Anis (1998) distingue deux usages au sein des listes, vertical informationnel et horizontal de discussion. Dans cette étude ont été écartés les brefs échanges verticaux éclaircissant un point extrêmement technique qui, bien qu’ayant une dimension indiscutablement (in)formatrice (au sens de l’apport d’information), n’offrent pas un débat horizontal suffisamment régulateur pour apprécier la dynamique des échanges. Ensuite, les thèmes retenus l’ont été soit parce qu’ils permettaient de réaliser un panorama de repérage d’une situation de terrain, soit parce qu’ils ouvraient un débat sur des prises de décision, soit qu’ils déportaient le débat vers une question plus large. Les threads examinés ici sont « reliés » sur le plan du sens et forment un débat cohérent au sein d’un thème ; le changement de fil correspond alors à des glissements de sens comme on peut les observer dans des débats oraux. Le premier « FAI pour les écoles » forme débat des conditions d’accès, pour les écoles, à des Fournisseurs d’accès Internet Institutionnels ou privés. Le second « FAI gratuits » traite de la question des possibilités de connexion et part de la question de la gratuité d’accès à Internet et de l’égalité des écoles à cet accès. Le troisième « Liberté et FAI » dérive du thème de l’égalité d’accès aux questions de liberté du choix (ou liberté tout court) pour un établissement. Dans le dernier « Les sites web, liberté ou vitrine » la discussion prend un tour critique sur les manipulations et l’effet-vitrine pouvant exister sur le web et la manière dont certains utilisent le média pour se donner à voir.

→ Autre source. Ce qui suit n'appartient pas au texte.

(** What the probe does for each outcome of its fetch: the line it logs
    carries the message of the error that was caught, which is the error
    of the rejected promise, or the message of the [Error] that the
    function itself throws. *)
Lemma check_table (H : Host) (t : Trace) :
  let probe := fetch H (PING_URL H) (Some 2000) in
  let failed msg :=
    checkLuckyNumberApp H t =
    (Return false,
     (t ++ [ConsoleError
              (spaced "Could not reach lucky-number-app /ping endpoint:" msg)])%list) in
  (forall e, probe = Rejects e -> failed (message e)) /\
  (forall r, probe = Resolves r -> ok r = false -> failed "Ping failed") /\
  (forall r e, probe = Resolves r -> ok r = true -> json r = JsonRejects e ->
     failed (message e)) /\
  (forall r, probe = Resolves r -> ok r = true -> json r = JsonResolves JNull ->
     failed (message (null_access "status"))) /\
  (forall r data, probe = Resolves r -> ok r = true -> json r = JsonResolves data ->
     data <> JNull -> ~ status_is_ok data ->
     failed "Ping returned unexpected status") /\
  (forall r data, probe = Resolves r -> ok r = true -> json r = JsonResolves data ->
     status_is_ok data -> checkLuckyNumberApp H t = (Return true, t)) /\
  (probe = NeverSettles \/
   (exists r, probe = Resolves r /\ ok r = true /\ json r = JsonNeverSettles) ->
   checkLuckyNumberApp H t = (Pending, t)).
Proof.
  cbv zeta. unfold checkLuckyNumberApp, try_catch, bind.
  split; [|split; [|split; [|split; [|split; [|split]]]]].
  - intros e ->. reflexivity.
  - intros r -> Hok. cbn. rewrite Hok. reflexivity.
  - intros r e -> Hok Hj. cbn. rewrite Hok, Hj. reflexivity.
  - intros r -> Hok Hj. cbn. rewrite Hok, Hj. reflexivity.
  - intros r data -> Hok Hj Hnn Hno. cbn. rewrite Hok, Hj. cbn.
    destruct data as [| b | q | s | l | ms]; try reflexivity; [congruence|].
    cbn. destruct (strict_eq_str (member "status" ms) "ok") eqn:E; [|reflexivity].
    exfalso. apply Hno. exists ms. split; [reflexivity|].
    now apply strict_eq_str_true.
  - intros r data -> Hok Hj (ms & -> & Hst). cbn. rewrite Hok, Hj. cbn.
    rewrite Hst. reflexivity.
  - intros [-> | (r & -> & Hok & Hj)]; cbn; [reflexivity|].
    rewrite Hok, Hj. reflexivity.
Qed.

(** C2, as the code has it: when the gate decides [Abort], the process
    has written exactly two lines to the error console (the fixed text
    [Could not reach lucky-number-app /ping endpoint:] followed by the
    message of the failure, and the fixed text [Startup aborted:
    lucky-number-app is not reachable.]), it ends with exit code 1, no
    [app.listen] has happened, and a request to its port is refused.  The
    message of the failure is that of the error the fetch or the body was
    rejected with, [Ping failed] for a status outside 200-299, the
    [TypeError]'s message for a [null] body, and [Ping returned unexpected
    status] for any other body. *)
Theorem C2_abort_exits_unbound (H : Host) :
  decision (checkLuckyNumberApp H []) = Some Abort ->
  exists msg,
    main H [] =
      (Exit 1,
       [ConsoleError (spaced "Could not reach lucky-number-app /ping endpoint:" msg);
        ConsoleError "Startup aborted: lucky-number-app is not reachable."]) /\
    (forall port, ~ In (Listen port) (snd (main H []))) /\
    request H (snd (main H [])) = ConnectionRefused /\
    (forall e, fetch H (PING_URL H) (Some 2000) = Rejects e -> msg = message e) /\
    (forall r, fetch H (PING_URL H) (Some 2000) = Resolves r -> ok r = false ->
       msg = "Ping failed") /\
    (forall r e, fetch H (PING_URL H) (Some 2000) = Resolves r -> ok r = true ->
       json r = JsonRejects e -> msg = message e) /\
    (forall r, fetch H (PING_URL H) (Some 2000) = Resolves r -> ok r = true ->
       json r = JsonResolves JNull -> msg = message (null_access "status")) /\
    (forall r data, fetch H (PING_URL H) (Some 2000) = Resolves r -> ok r = true ->
       json r = JsonResolves data -> data <> JNull ->
       msg = "Ping returned unexpected status").
Proof.
  intros Hd.
  assert (Hmain : forall msg,
    checkLuckyNumberApp H [] =
    (Return false,
     [ConsoleError (spaced "Could not reach lucky-number-app /ping endpoint:" msg)]) ->
    main H [] =
      (Exit 1,
       [ConsoleError (spaced "Could not reach lucky-number-app /ping endpoint:" msg);
        ConsoleError "Startup aborted: lucky-number-app is not reachable."]) /\
    (forall port, ~ In (Listen port) (snd (main H []))) /\
    request H (snd (main H [])) = ConnectionRefused).
  { intros msg E.
    assert (Hm : main H [] =
      (Exit 1,
       [ConsoleError (spaced "Could not reach lucky-number-app /ping endpoint:" msg);
        ConsoleError "Startup aborted: lucky-number-app is not reachable."])).
    { unfold main, bind. rewrite E. reflexivity. }
    rewrite Hm. cbn [snd]. split; [reflexivity|]. split; [|reflexivity].
    intros port [F | [F | []]]; discriminate F. }
  destruct (check_table H []) as (T1 & T2 & T3 & T4 & T5 & T6 & T7).
  cbv zeta in *. cbn [app] in *. unfold decision in Hd.
  destruct (fetch H (PING_URL H) (Some 2000)) as [e | r |] eqn:Hf.
  - exists (message e).
    destruct (Hmain _ (T1 e eq_refl)) as (M1 & M2 & M3).
    repeat (split; [first [assumption | intros; congruence]|]).
    intros; congruence.
  - destruct (ok r) eqn:Hok.
    + destruct (json r) as [e | data |] eqn:Hj.
      * exists (message e).
        destruct (Hmain _ (T3 r e eq_refl Hok Hj)) as (M1 & M2 & M3).
        repeat (split; [first [assumption | intros; congruence]|]).
        intros; congruence.
      * destruct data as [| b | q | s | l | ms].
        1:{ exists (message (null_access "status")).
            destruct (Hmain _ (T4 r eq_refl Hok Hj)) as (M1 & M2 & M3).
            repeat (split; [first [assumption | intros; congruence]|]).
            intros; congruence. }
        1-4: exists "Ping returned unexpected status";
             match type of Hj with
             | json ?r0 = JsonResolves ?d =>
                 assert (Hno : ~ status_is_ok d)
                   by (intros (ms0 & F & _); discriminate F);
                 destruct (Hmain _ (T5 r0 d eq_refl Hok Hj ltac:(discriminate) Hno))
                   as (M1 & M2 & M3)
             end;
             repeat (split; [first [assumption | intros; congruence]|]);
             intros; congruence.
        destruct (strict_eq_str (member "status" ms) "ok") eqn:Hs.
        -- apply strict_eq_str_true in Hs.
           rewrite (T6 r (JObj ms) eq_refl Hok Hj) in Hd
             by (exists ms; split; [reflexivity | exact Hs]).
           discriminate Hd.
        -- exists "Ping returned unexpected status".
           assert (Hno : ~ status_is_ok (JObj ms)).
           { intros (ms0 & [= <-] & F). apply strict_eq_str_true in F. congruence. }
           destruct (Hmain _ (T5 r (JObj ms) eq_refl Hok Hj ltac:(discriminate) Hno))
             as (M1 & M2 & M3).
           repeat (split; [first [assumption | intros; congruence]|]).
           intros; congruence.
      * rewrite T7 in Hd by (right; exists r; repeat split; assumption).
        discriminate Hd.
    + exists "Ping failed".
      destruct (Hmain _ (T2 r eq_refl Hok)) as (M1 & M2 & M3).
      repeat (split; [first [assumption | intros; congruence]|]).
      intros; congruence.
  - rewrite T7 in Hd by now left. discriminate Hd.
Qed.

Lemma C2_abort_exits_unbound_witness :
  let H := host_with None (Rejects (new_Error "network timeout")) fixed_markup in
  exists msg,
    main H [] =
      (Exit 1,
       [ConsoleError (spaced "Could not reach lucky-number-app /ping endpoint:" msg);
        ConsoleError "Startup aborted: lucky-number-app is not reachable."]) /\
    (forall port, ~ In (Listen port) (snd (main H []))) /\
    request H (snd (main H [])) = ConnectionRefused /\
    (forall e, fetch H (PING_URL H) (Some 2000) = Rejects e -> msg = message e) /\
    (forall r, fetch H (PING_URL H) (Some 2000) = Resolves r -> ok r = false ->
       msg = "Ping failed") /\
    (forall r e, fetch H (PING_URL H) (Some 2000) = Resolves r -> ok r = true ->
       json r = JsonRejects e -> msg = message e) /\
    (forall r, fetch H (PING_URL H) (Some 2000) = Resolves r -> ok r = true ->
       json r = JsonResolves JNull -> msg = message (null_access "status")) /\
    (forall r data, fetch H (PING_URL H) (Some 2000) = Resolves r -> ok r = true ->
       json r = JsonResolves data -> data <> JNull ->
       msg = "Ping returned unexpected status").
Proof.
  apply (C2_abort_exits_unbound
           (host_with None (Rejects (new_Error "network timeout")) fixed_markup)).
  reflexivity.
Defined.

(** C2 as stated fails in its logging part: with the backend at
    [http://localhost:3001] answering 503, the gate aborts and neither
    console line names the probed address. *)
Lemma C2_counterexample :
  decision (checkLuckyNumberApp
              (host_with (Some "http://localhost:3001/lucky")
                 (answer 503 (JObj [])) fixed_markup) []) = Some Abort /\
  PING_URL (host_with (Some "http://localhost:3001/lucky")
              (answer 503 (JObj [])) fixed_markup) = "http://localhost:3001/ping" /\
  existsb (mentions "localhost:3001")
    (snd (main (host_with (Some "http://localhost:3001/lucky")
                  (answer 503 (JObj [])) fixed_markup) [])) = false.
Proof. vm_compute. repeat split. Qed.

(** ** The request forwarder *)

(** On [Proceed] the listener is bound and the start is logged. *)
Lemma main_proceeds (H : Host) :
  decision (checkLuckyNumberApp H []) = Some Proceed ->
  listen H (PORT H) = None ->
  main H [] =
  (Return tt,
   [Listen (PORT H); ConsoleLog ("Lucky Web App running on port " ++ PORT H)]) /\
  listening (snd (main H [])) = true.
Proof.
  intros Hd Hb. unfold decision in Hd.
  destruct (check_cases H []) as [E | [[err E] | E]];
    rewrite E in Hd; cbn in Hd; try discriminate.
  assert (Hm : main H [] =
    (Return tt,
     [Listen (PORT H); ConsoleLog ("Lucky Web App running on port " ++ PORT H)])).
  { unfold main, app_listen, bind. rewrite E, Hb. reflexivity. }
  rewrite Hm. split; reflexivity.
Qed.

Les participants sont des habitués de la liste, et la répartition des tours de parole obéit à une répartition régulière (quasi-rituelle). Après vérification sur la totalité des messages de 1999 et 2000, il

apparaît que ce sont les « ténors » habituels de la liste (Goffman dirait « ceux qui tiennent la face ») qui débattent dans les threads 3 et 4. Les événements verbaux de ces threads sont assez représentatifs des échanges les plus récents sur la liste (2001) et de l’alternance entre discours informatif, discours polémique et discours réflexif (alternance équilibrée entre liste de diffusion/liste de discussion). Les analyses menées s’intéressent à l’énoncé et aux principes de coopérations (Grice, 1979) propres à la compréhension des phénomènes cognitifs de la conversation. Les particularités des codes électroniques (Anis, 1998) ont dû être prises en compte également car un certain nombre d’éléments sémiotiques issus des textes, topogrammes et logogrammes conventionnels, sont porteurs d’un sens bien supérieur à celui des mots : l’émoticon classique évoquant une mine dépitée :-(( , ou un clin d’œil appuyé ;-)) en sont des exemples. On remarque notamment, en termes d’implicature conversationnelle, que l’usage des points de suspension est très répandu pour indiquer au destinataire qu’il peut laisser libre cours à son interprétation en se référant aux messages antérieurs. Ce sont donc ces éléments qui ont servi à tirer, à partir des commentaires du débat, des points invariants ou récurrents permettant de mettre en évidence ces actes de langages indirects, l’orientation de la recherche étant ici exploratoire et compréhensive.